First, economics is about provisioning. Every society must decide how food is grown, homes are built, health care is provided, knowledge is shared, and infrastructure is maintained. These are questions about real resources, whether they be labour, land, technology, or ecological limits. Money is a tool used to organise these activities, but not the purpose of them.
Second, economics is about distribution. Who gets what, on what terms, and with what consequences? Wages, profits, rents, taxes, and social security payments all reflect political choices about fairness and power. Most especially, markets do not deliver neutral outcomes; they embed rules about ownership, bargaining strength, and access to opportunity. It is the role of the state to create markets where they are required and to compensate for market failures when they happen.
Third, economics is about institutions. Governments, people, firms, trade unions, banks, regulators, and communities shape economic outcomes. The idea that the economy is a natural system operating independently of the state is a myth. Law creates markets, defines property rights, enforces contracts, and decides what behaviour is acceptable. Economics is therefore inseparable from politics and democracy.
Fourth, economics is about time. Investment decisions today determine living standards tomorrow. If we fail to maintain our five forms of capital (financial, physical, environmental, human, and social), future generations will be poorer. The logic of sustainable cost accounting, which I have argued for on Funding the Future, is therefore essential to good economics.
Fifth, economics is about care. An economy exists to meet human needs with dignity and security. Health care, education, child care, care for the elderly, care for others in need, and environmental stewardship are not peripheral activities; they are the foundation of well-being. When economics ignores care, it becomes an ideology that justifies inequality and ecological damage.
Finally, economics is not value-free. Every model embeds assumptions about what matters. Much mainstream economics assumes rational individuals, efficient markets, and scarcity as the defining conditions of life. These are poor approximations to the reality of economic life and the human condition. Real economies are messy, cooperative, unequal, and shaped by power. That is why they are so interesting.
Economics should, therefore, be reclaimed as the study of how we build a sustainable, fair, and caring society. It is not about maximising growth for its own sake. It is about ensuring that everyone has the resources and security they need to flourish within the limits of our planet.
See also: Money, macroeconomics, microeconomics, household analogy, money creation.
Economics of failure
The "economics of failure" is the system of policies and ideas that deliberately produces poor economic outcomes in order to discredit democratic government and justify the transfer of power and resources to private interests.
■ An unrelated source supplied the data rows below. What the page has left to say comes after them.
(* ===== verification/NoSql.v ===== *)
(** * NoSQL tables: domain types, errors and the in-process backend

    Models [internal/nosql/domain] and [services/nosql/backends/inmem].  An item
    is stored under a string made of its partition and sort key values.  The
    Tags map of a returned table is the stored one (nothing in the backend
    writes to it: UpdateTableTags replaces the map), so values model it. *)

From S2P Require Import Prelude GoStrings GoBytes.

(** ** domain/errors.go *)

Inductive Kind :=
  | KindUnknown | KindNoSuchTable | KindTableAlreadyExists | KindTableNotEmpty | KindNoSuchItem
  | KindInvalidArgument | KindUnsupported.
#[export] Instance Kind_eq_dec : EqDecision Kind.
Proof. solve_decision. Defined.

Definition Kind_String (k : Kind) : string :=
  match k with
  | KindNoSuchTable => "NoSuchTable"
  | KindTableAlreadyExists => "TableAlreadyExists"
  | KindTableNotEmpty => "TableNotEmpty"
  | KindNoSuchItem => "NoSuchItem"
  | KindInvalidArgument => "InvalidArgument"
  | KindUnsupported => "Unsupported"
  | KindUnknown => "Unknown"
  end.

Inductive error :=
  | Plain (text : string) (wrapped : option error)
  | DomainError (Kind_ : Kind) (Name_ Message : string) (Inner : option error).

Definition Error_text (e : error) : string :=
  match e with
  | Plain t _ => t
  | DomainError k n m _ =>
      if negb (String.eqb n "") then "nosql " +:+ Kind_String k +:+ ": " +:+ n +:+ ": " +:+ m
      else "nosql " +:+ Kind_String k +:+ ": " +:+ m
  end.
Definition Unwrap (e : error) : option error :=
  match e with Plain _ i => i | DomainError _ _ _ i => i end.

Definition NoSuchTable (name : string) : error := DomainError KindNoSuchTable name "table not found" None.
Definition TableAlreadyExists (name : string) : error :=
  DomainError KindTableAlreadyExists name "table already exists" None.
Definition TableNotEmpty (name : string) : error :=
  DomainError KindTableNotEmpty name "table still has items" None.
Definition NoSuchItem (table keyDesc : string) : error :=
  DomainError KindNoSuchItem (table +:+ "/" +:+ keyDesc) "item not found" None.
Definition InvalidArgument (msg : string) : error := DomainError KindInvalidArgument "" msg None.
Definition Unsupported (feature : string) : error :=
  DomainError KindUnsupported "" (feature +:+ " is not in the cross-cloud NoSQL intersection") None.

(** [errors.As]: the first domain error of the chain. *)
Fixpoint errors_As (e : error) : option Kind :=
  match e with
  | DomainError k _ _ _ => Some k
  | Plain _ None => None
  | Plain _ (Some w) => errors_As w
  end.
Definition IsKind (err : option error) (kind : Kind) : bool :=
  match err ≫= errors_As with Some k => bool_decide (k = kind) | None => false end.

Abbreviation result := (outcome error).

(** ** domain/domain.go *)

Inductive ValueType := ValueUnknown | ValueString | ValueNumber | ValueBool | ValueBytes | ValueNull.
#[export] Instance ValueType_eq_dec : EqDecision ValueType.
Proof. solve_decision. Defined.

Definition ValueType_String (t : ValueType) : string :=
  match t with
  | ValueString => "string" | ValueNumber => "number" | ValueBool => "bool" | ValueBytes => "bytes"
  | ValueNull => "null" | ValueUnknown => "unknown"
  end.

Record Value := mkValue { Type_ : ValueType; Str : string; Num : string; Bin : slice; Bool_ : bool }.
Definition zeroValue : Value := mkValue ValueUnknown "" "" None false.

(** [append([]byte(nil), b...)]: nil when there is nothing to append. *)
Definition append_nil (b : slice) : slice :=
  match default [] b with [] => None | l => Some l end.

Definition StringValue (s : string) : Value := mkValue ValueString s "" None false.
Definition NumberValue (n : string) : Value := mkValue ValueNumber "" n None false.
Definition BoolValue (b : bool) : Value := mkValue ValueBool "" "" None b.
Definition BytesValue (b : slice) : Value := mkValue ValueBytes "" "" (append_nil b) false.
Definition NullValue : Value := mkValue ValueNull "" "" None false.

Abbreviation attrs := (option (gmap string Value)).
Record Key := mkKey { PartitionKey : Value; SortKey : Value }.
Record Item := mkItem { Attributes : attrs }.
Record Table := mkTable {
  Name : string; PartitionKeyName : string; SortKeyName : string; Description : string;
  Tags : strmap; CreatedAt : Time }.
Record CreateTableOptions := mkCreateTableOptions {
  ct_PartitionKeyName : string; ct_SortKeyName : string; ct_Description : string; ct_Tags : strmap }.
Record ListTablesOptions := mkListTablesOptions {
  lt_NamePrefix : string; lt_PageSize : Z; lt_PageToken : string }.
Record ListTablesResult := mkListTablesResult { ltr_Tables : list Table; ltr_NextPageToken : string }.
Record ScanOptions := mkScanOptions { sc_Limit : Z; sc_PageToken : string }.
Record ScanResult := mkScanResult { scr_Items : list Item; scr_NextPageToken : string }.
Record QueryOptions := mkQueryOptions { qo_Limit : Z; qo_PageToken : string; qo_SortKeyPrefix : string }.
Record QueryResult := mkQueryResult { qr_Items : list Item; qr_NextPageToken : string }.

(** ** inmem.go *)

Record tableState := mkTableState { table : Table; items : gmap string Item }.
Record Backend := mkBackend { tables : gmap string tableState }.
Definition New : Backend := mkBackend ∅.

Definition encodeValue (v : Value) : string :=
  match Type_ v with
  | ValueString => "s:" +:+ Str v
  | ValueNumber => "n:" +:+ Num v
  | ValueBool => if Bool_ v then "b:1" else "b:0"
  | ValueBytes => "x:" +:+ base64_EncodeToString (default [] (Bin v))
  | ValueNull => "_:null"
  | ValueUnknown => "_:unknown"
  end.
Definition encodeKey (k : Key) : string :=
  encodeValue (PartitionKey k) +:+ "|" +:+ encodeValue (SortKey k).

Definition copyTags (m : strmap) : strmap :=
  match m with None => None | Some m => Some (put_all m ∅) end.
Definition copy_value (v : Value) : Value :=
  if decide (Type_ v = ValueBytes) then mkValue (Type_ v) (Str v) (Num v) (append_nil (Bin v)) (Bool_ v)
  else v.
Definition copyAttrs (m : attrs) : attrs :=
  match m with
  | None => None
  | Some m => Some (map_fold (λ k v out, <[k := copy_value v]> out) ∅ m)
  end.

Definition set_table (b : Backend) (name : string) (st : tableState) : Backend :=
  mkBackend (<[name := st]> (tables b)).

Definition CreateTable (now : Time) (name : string) (opt : CreateTableOptions) (b : Backend)
    : Backend * result Table :=
  if String.eqb name "" then (b, Err (InvalidArgument "table name required"))
  else if String.eqb (ct_PartitionKeyName opt) ""
  then (b, Err (InvalidArgument "partition key name required"))
  else match tables b !! name with
  | Some _ => (b, Err (TableAlreadyExists name))
  | None =>
      let t := mkTable name (ct_PartitionKeyName opt) (ct_SortKeyName opt) (ct_Description opt)
                 (copyTags (ct_Tags opt)) now in
      (set_table b name (mkTableState t ∅), Ok t)
  end.

Definition GetTable (name : string) (b : Backend) : Backend * result Table :=
  match tables b !! name with
  | None => (b, Err (NoSuchTable name))
  | Some st => (b, Ok (table st))
  end.

Definition UpdateTableTags (name : string) (tags : strmap) (b : Backend) : Backend * result unit :=
  match tables b !! name with
  | None => (b, Err (NoSuchTable name))
  | Some st =>
      let t := table st in
      (set_table b name
         (mkTableState (mkTable (Name t) (PartitionKeyName t) (SortKeyName t) (Description t)
                          (copyTags tags) (CreatedAt t)) (items st)), Ok ())
  end.

Definition DeleteTable (name : string) (force : bool) (b : Backend) : Backend * result unit :=
  match tables b !! name with
  | None => (b, Err (NoSuchTable name))
  | Some st =>
      if negb force && (0 <? size (items st))%nat then (b, Err (TableNotEmpty name))
      else (mkBackend (delete name (tables b)), Ok ())
  end.

Definition ListTables (opt : ListTablesOptions) (b : Backend) : Backend * result ListTablesResult :=
  let names := sort_Strings
    (filter (λ n, lt_NamePrefix opt = "" ∨ HasPrefix n (lt_NamePrefix opt) = true)
       (fst <$> map_to_list (tables b))) in
  (b, Ok (mkListTablesResult (omap (λ n, table <$> tables b !! n) names) "")).

(** The key of an item under the table's configured names. *)
Definition required (m : attrs) (name what : string) : result Value :=
  match m ≫= lookup name with
  | None => Err (InvalidArgument ("item missing " +:+ what +:+ " key attribute " +:+ name))
  | Some v =>
      if decide (Type_ v = ValueUnknown)
      then Err (InvalidArgument ("item missing " +:+ what +:+ " key attribute " +:+ name))
      else Ok v
  end.
Definition extractKey (t : Table) (item : Item) : result Key :=
  let? pk := required (Attributes item) (PartitionKeyName t) "partition" in
  if String.eqb (SortKeyName t) "" then Ok (mkKey pk zeroValue)
  else let? sk := required (Attributes item) (SortKeyName t) "sort" in Ok (mkKey pk sk).

(** [None] is a nil error. *)
Definition validateKey (t : Table) (k : Key) : option error :=
  if decide (Type_ (PartitionKey k) = ValueUnknown) then Some (InvalidArgument "partition key required")
  else if String.eqb (SortKeyName t) "" && bool_decide (Type_ (SortKey k) ≠ ValueUnknown)
  then Some (InvalidArgument ("table " +:+ Name t +:+ " has no sort key but one was supplied"))
  else if negb (String.eqb (SortKeyName t) "") && bool_decide (Type_ (SortKey k) = ValueUnknown)
  then Some (InvalidArgument ("table " +:+ Name t +:+ " requires a sort key"))
  else None.

Definition PutItem (name : string) (item : Item) (b : Backend) : Backend * result unit :=
  match tables b !! name with
  | None => (b, Err (NoSuchTable name))
  | Some st =>
      match extractKey (table st) item with
      | Ok key =>
          (set_table b name
             (mkTableState (table st)
                (<[encodeKey key := mkItem (copyAttrs (Attributes item))]> (items st))), Ok ())
      | Err e => (b, Err e)
      | Panic => (b, Panic)
      end
  end.

Definition GetItem (name : string) (key : Key) (b : Backend) : Backend * result Item :=
  match tables b !! name with
  | None => (b, Err (NoSuchTable name))
  | Some st =>
      match validateKey (table st) key with
      | Some e => (b, Err e)
      | None =>
          match items st !! encodeKey key with
          | None => (b, Err (NoSuchItem name (encodeKey key)))
          | Some it => (b, Ok (mkItem (copyAttrs (Attributes it))))
          end
      end
  end.

Definition DeleteItem (name : string) (key : Key) (b : Backend) : Backend * result unit :=
  match tables b !! name with
  | None => (b, Err (NoSuchTable name))
  | Some st =>
      match validateKey (table st) key with
      | Some e => (b, Err e)
      | None =>
          let enc := encodeKey key in
          match items st !! enc with
          | None => (b, Err (NoSuchItem name enc))
          | Some _ => (set_table b name (mkTableState (table st) (delete enc (items st))), Ok ())
          end
      end
  end.

(** The paging loop of Scan and Query over the sorted keys: the items, and the
    key at which the limit stopped it. *)
Fixpoint page_loop (m : gmap string Item) (limit : Z) (keys : list string) (out : list Item)
    : list Item * string :=
  match keys with
  | [] => (out, "")
  | k :: keys =>
      if (0 <? limit) && (limit <=? Z.of_nat (length out)) then (out, k)
      else page_loop m limit keys
             (out ++ [mkItem (copyAttrs (Attributes (default (mkItem None) (m !! k))))])
  end.

Definition Scan (name : string) (opt : ScanOptions) (b : Backend) : Backend * result ScanResult :=
  match tables b !! name with
  | None => (b, Err (NoSuchTable name))
  | Some st =>
      let keys := sort_Strings (fst <$> map_to_list (items st)) in
      let '(out, next) := page_loop (items st) (sc_Limit opt) keys [] in
      (b, Ok (mkScanResult out next))
  end.

(** The test that keeps a stored key in a query. *)
Definition query_match (pk : Value) (sortPrefix k : string) : bool :=
  let prefix := encodeValue pk +:+ "|" in
  HasPrefix k prefix &&
  (String.eqb sortPrefix "" || HasPrefix (TrimPrefix k prefix) ("s:" +:+ sortPrefix)).

Definition Query (name : string) (pk : Value) (opt : QueryOptions) (b : Backend)
    : Backend * result QueryResult :=
  match tables b !! name with
  | None => (b, Err (NoSuchTable name))
  | Some st =>
      let keys := sort_Strings
        (filter (λ k, query_match pk (qo_SortKeyPrefix opt) k = true) (fst <$> map_to_list (items st))) in
      let '(out, next) := page_loop (items st) (qo_Limit opt) keys [] in
      (b, Ok (mkQueryResult out next))
  end.

(** ** The interface that the frontends are written against

    [domain.NoSQL]; a creation reads the clock. *)

Class NoSQL_ (St : Type) := {
  n_CreateTable : Time → string → CreateTableOptions → St → St * result Table;
  n_GetTable : string → St → St * result Table;
  n_UpdateTableTags : string → strmap → St → St * result unit;
  n_DeleteTable : string → bool → St → St * result unit;
  n_ListTables : ListTablesOptions → St → St * result ListTablesResult;
  n_PutItem : string → Item → St → St * result unit;
  n_GetItem : string → Key → St → St * result Item;
  n_DeleteItem : string → Key → St → St * result unit;
  n_Scan : string → ScanOptions → St → St * result ScanResult;
  n_Query : string → Value → QueryOptions → St → St * result QueryResult }.

#[export] Instance inmem_nosql : NoSQL_ Backend := {|
  n_CreateTable := CreateTable;
  n_GetTable := GetTable;
  n_UpdateTableTags := UpdateTableTags;
  n_DeleteTable := DeleteTable;
  n_ListTables := ListTables;
  n_PutItem := PutItem;
  n_GetItem := GetItem;
  n_DeleteItem := DeleteItem;
  n_Scan := Scan;
  n_Query := Query |}.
It is the economic mechanism created by the politics of destruction, which is m,y term for neoliberalism, to make public provision appear unworkable so that it can be cut, privatised, or replaced by market substitutes available only to a few.
First, the economics of failure is manufactured. Artificial fiscal rules, obsession with balanced budgets, and myths about “taxpayer's money” are used to starve public services of resources. Health care, housing, education, social security, and infrastructure are asked to do more with less. When they inevitably struggle, that struggle is presented as evidence that government provision “does not work”. The failure was planned.
Second, that manufactured failure becomes the excuse for privatisation. Once public systems are weakened, market-based alternatives are promoted, whether they be private schools, private health care, private pensions, private housing finance, or private infrastructure. These services are usually more expensive, less accountable, and are universally accessible mainly to those with wealth. Public provision shrinks; corporate revenue streams expand.
Third, income and wealth are redistributed upwards. The system rewards ownership over production. Landlords extract rents, monopolies extract excess profits, and financial institutions extract interest. Tax policy favours capital over labour. This is rentier capitalism by design, not accident.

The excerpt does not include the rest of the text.